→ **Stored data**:

▼

(** * nix-review: evaluation, de-duplication and build orchestration

    A shallow embedding of [nix_review/nix.py].

    Python objects that the code mutates in place are kept in an explicit
    store: the [aliases] field of an [Attr] is a reference to a list object,
    and two [Attr]s that hold the same reference see each other's appends.
    Calls to external programs go through one narrow interface
    ([External]) and leave an entry in a trace.

    Scope: a program that is run always yields an exit code (a program that
    cannot be started is not modelled), and a response that parses is
    well-formed, every item having its four fields (a parsed response with a
    malformed item, on which the loop of [_nix_eval_filter] would stop half
    way, is not modelled). No statement below is about those two cases. *)

From Stdlib Require Import Ascii ZArith.
From stdpp Require Import base option list strings pretty gmap.

Local Open Scope list_scope.

(** ** Python values *)

(** Identity of a Python list object. *)
Definition loc := nat.

(** The store of list-of-string objects, by identity. *)
Abbreviation heap := (gmap nat (list string)).

(** [xs.append(x)] on the object at [l]. *)
Definition list_append (l : loc) (x : string) (h : heap) : heap :=
  alter (λ xs, xs ++ [x]) l h.

(** The current contents of the list object at [l]. *)
Definition deref (h : heap) (l : loc) : list string :=
  default [] (h !! l).

(** An insertion-ordered [Dict[str, V]]: assigning to a key that is present
    replaces the value and keeps the key's position, assigning to a new key
    appends it. *)
Abbreviation dict V := (list (string * V)).

Fixpoint dict_get {V} (d : dict V) (k : string) : option V :=
  match d with
  | [] => None
  | (k', v) :: d' => if decide (k' = k) then Some v else dict_get d' k
  end.

Fixpoint dict_set {V} (d : dict V) (k : string) (v : V) : dict V :=
  match d with
  | [] => [(k, v)]
  | (k', v') :: d' =>
      if decide (k' = k) then (k', v) :: d' else (k', v') :: dict_set d' k v
  end.

Definition dict_keys {V} (d : dict V) : list string := d.*1.
Definition dict_values {V} (d : dict V) : list V := d.*2.

(** ** class Attr *)

Record Attr := mkAttr {
  name : string;
  exists_ : bool;
  broken : bool;
  blacklisted : bool;
  path : option string;
  _path_verified : option bool;
  drv_path : option string;
  aliases : loc
}.

(** The list object built once, when [def __init__(..., aliases=[])] is
    executed; every call that leaves [aliases] out receives this object. *)
Definition default_aliases : loc := 0.

(** [Attr.__init__] *)
Definition Attr_init (name : string) (exists_ broken blacklisted : bool)
    (path drv_path : option string) (aliases : loc) : Attr :=
  {| name := name;
     exists_ := exists_;
     broken := broken;
     blacklisted := blacklisted;
     path := path;
     _path_verified := None;
     drv_path := drv_path;
     aliases := aliases |}.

▲

→ **TASK REQUIREMENTS**: Pick out the lines above containing the word "objects", then copy them.

→ **SOLVED PROBLEM**:
    Python objects that the code mutates in place are kept in an explicit
(** The store of list-of-string objects, by identity. *)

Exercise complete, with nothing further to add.